(Stored data entries)
--- START ---

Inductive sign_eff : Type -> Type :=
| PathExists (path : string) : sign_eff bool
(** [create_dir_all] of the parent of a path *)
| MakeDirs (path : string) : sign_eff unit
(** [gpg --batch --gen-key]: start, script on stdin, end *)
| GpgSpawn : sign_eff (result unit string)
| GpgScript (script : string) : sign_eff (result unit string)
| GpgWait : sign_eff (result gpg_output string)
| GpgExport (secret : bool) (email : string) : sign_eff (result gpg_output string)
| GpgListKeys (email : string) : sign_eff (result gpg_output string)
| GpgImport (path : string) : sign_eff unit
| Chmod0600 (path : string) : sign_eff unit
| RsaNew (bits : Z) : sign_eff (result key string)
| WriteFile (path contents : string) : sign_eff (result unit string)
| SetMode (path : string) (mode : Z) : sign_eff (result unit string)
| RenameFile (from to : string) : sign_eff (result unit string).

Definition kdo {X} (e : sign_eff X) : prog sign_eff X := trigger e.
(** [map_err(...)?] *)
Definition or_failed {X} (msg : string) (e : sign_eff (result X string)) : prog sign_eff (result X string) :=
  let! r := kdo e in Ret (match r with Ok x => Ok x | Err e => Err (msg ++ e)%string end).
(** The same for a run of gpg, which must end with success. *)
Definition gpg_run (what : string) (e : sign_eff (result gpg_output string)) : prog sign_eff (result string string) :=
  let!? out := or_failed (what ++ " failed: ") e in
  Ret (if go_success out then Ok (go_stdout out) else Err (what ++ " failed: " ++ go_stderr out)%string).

--- END ---
--- START ---

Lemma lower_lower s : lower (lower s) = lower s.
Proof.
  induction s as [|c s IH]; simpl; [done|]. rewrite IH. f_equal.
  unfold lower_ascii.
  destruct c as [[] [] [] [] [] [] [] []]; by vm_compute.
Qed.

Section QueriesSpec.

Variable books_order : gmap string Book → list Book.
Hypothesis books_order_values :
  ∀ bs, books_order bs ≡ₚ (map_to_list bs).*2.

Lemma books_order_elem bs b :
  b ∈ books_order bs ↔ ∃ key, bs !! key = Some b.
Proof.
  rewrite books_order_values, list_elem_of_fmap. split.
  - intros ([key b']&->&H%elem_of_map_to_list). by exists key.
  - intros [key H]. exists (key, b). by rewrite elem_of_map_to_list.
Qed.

--- END ---
--- START ---

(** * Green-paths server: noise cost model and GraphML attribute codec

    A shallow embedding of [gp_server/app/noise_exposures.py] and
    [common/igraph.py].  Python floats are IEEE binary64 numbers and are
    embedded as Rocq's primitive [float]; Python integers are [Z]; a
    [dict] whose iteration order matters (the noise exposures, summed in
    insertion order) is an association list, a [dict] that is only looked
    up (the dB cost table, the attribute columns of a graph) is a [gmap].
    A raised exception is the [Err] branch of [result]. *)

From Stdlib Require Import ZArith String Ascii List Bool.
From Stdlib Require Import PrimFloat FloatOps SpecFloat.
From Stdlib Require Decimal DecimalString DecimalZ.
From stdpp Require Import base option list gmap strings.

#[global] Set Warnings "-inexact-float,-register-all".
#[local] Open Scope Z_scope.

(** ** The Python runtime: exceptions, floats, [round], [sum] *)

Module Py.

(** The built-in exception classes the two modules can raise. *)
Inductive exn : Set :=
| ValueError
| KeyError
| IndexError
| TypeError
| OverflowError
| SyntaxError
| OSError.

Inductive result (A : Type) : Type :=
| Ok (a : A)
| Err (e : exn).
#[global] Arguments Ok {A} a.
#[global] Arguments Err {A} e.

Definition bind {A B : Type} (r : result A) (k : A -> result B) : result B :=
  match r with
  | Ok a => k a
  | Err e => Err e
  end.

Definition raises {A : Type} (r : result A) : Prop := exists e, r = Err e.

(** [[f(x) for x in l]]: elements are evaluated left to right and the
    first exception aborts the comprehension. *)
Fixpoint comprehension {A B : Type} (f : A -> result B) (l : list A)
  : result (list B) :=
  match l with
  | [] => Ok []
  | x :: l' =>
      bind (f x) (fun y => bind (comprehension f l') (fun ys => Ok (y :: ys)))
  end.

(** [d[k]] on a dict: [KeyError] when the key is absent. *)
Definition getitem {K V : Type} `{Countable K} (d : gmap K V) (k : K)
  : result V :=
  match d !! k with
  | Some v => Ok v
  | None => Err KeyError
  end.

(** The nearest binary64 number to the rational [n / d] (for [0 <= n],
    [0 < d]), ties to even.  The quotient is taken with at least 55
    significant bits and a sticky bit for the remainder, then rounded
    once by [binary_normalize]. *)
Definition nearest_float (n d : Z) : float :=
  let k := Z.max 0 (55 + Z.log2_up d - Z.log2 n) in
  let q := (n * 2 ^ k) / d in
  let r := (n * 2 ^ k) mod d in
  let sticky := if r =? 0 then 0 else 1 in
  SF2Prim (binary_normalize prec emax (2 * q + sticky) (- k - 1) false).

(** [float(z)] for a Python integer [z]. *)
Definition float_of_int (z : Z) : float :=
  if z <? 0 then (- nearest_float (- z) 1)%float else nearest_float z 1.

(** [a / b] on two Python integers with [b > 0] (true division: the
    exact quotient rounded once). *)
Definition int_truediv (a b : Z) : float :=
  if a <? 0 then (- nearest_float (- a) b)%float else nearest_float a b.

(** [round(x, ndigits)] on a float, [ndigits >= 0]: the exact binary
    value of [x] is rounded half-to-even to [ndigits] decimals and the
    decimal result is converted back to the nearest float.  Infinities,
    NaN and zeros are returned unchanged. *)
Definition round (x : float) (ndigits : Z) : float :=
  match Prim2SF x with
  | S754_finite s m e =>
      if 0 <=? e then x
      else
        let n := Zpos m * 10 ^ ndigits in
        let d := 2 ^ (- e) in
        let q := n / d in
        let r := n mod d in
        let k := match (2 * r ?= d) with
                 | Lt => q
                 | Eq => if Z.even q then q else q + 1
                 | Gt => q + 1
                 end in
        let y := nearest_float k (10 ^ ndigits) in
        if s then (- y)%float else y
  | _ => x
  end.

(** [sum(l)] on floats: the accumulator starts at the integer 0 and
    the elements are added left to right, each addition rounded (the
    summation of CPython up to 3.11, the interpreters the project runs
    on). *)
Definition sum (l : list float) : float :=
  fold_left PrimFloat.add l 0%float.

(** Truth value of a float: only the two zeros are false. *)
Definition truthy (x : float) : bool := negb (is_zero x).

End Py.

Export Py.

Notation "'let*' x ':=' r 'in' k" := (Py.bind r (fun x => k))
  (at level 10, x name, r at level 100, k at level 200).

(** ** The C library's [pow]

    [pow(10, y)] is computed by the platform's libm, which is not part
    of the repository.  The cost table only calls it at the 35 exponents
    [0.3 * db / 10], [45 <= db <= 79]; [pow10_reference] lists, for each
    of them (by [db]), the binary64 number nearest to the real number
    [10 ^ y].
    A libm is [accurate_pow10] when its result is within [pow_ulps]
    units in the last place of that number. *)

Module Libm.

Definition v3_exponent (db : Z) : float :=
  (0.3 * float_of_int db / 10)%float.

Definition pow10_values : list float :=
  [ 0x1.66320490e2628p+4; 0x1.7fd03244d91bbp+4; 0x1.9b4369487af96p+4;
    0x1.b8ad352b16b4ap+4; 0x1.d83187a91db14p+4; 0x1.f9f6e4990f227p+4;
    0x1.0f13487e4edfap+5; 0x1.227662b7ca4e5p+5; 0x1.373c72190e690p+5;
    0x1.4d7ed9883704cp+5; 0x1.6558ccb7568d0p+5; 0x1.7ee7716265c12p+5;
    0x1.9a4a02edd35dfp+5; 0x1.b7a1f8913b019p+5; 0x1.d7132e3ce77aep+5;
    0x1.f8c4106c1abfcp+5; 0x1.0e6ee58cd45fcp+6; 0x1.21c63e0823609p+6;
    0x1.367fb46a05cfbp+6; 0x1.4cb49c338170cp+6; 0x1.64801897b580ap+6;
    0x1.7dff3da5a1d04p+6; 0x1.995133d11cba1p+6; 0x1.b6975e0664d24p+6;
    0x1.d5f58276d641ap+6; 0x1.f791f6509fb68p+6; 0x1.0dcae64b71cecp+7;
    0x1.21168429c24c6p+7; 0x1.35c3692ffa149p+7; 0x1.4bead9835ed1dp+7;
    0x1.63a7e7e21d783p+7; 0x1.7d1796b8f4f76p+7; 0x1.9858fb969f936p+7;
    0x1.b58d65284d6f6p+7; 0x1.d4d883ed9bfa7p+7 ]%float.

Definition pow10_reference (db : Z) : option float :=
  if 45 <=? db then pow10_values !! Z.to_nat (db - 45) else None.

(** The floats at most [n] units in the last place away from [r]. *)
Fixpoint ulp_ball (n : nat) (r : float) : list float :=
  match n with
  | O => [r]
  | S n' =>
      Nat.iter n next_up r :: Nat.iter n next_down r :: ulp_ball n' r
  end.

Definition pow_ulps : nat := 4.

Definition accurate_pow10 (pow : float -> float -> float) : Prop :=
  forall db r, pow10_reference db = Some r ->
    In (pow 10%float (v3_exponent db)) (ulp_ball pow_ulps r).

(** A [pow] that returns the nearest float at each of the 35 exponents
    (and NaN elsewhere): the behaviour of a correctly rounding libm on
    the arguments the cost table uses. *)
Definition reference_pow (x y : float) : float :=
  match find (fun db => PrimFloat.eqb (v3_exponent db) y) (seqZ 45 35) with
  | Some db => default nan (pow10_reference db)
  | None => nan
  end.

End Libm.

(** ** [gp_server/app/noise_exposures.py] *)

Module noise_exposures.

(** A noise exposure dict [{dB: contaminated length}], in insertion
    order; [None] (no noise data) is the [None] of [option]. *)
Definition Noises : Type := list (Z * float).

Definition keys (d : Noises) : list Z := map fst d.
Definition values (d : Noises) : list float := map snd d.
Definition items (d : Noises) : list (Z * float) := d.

--- END ---

Your goal → Where the string "Lemma" turns up in a line of the data above, copy that whole line.

The answer →
Lemma lower_lower s : lower (lower s) = lower s.
Lemma books_order_elem bs b :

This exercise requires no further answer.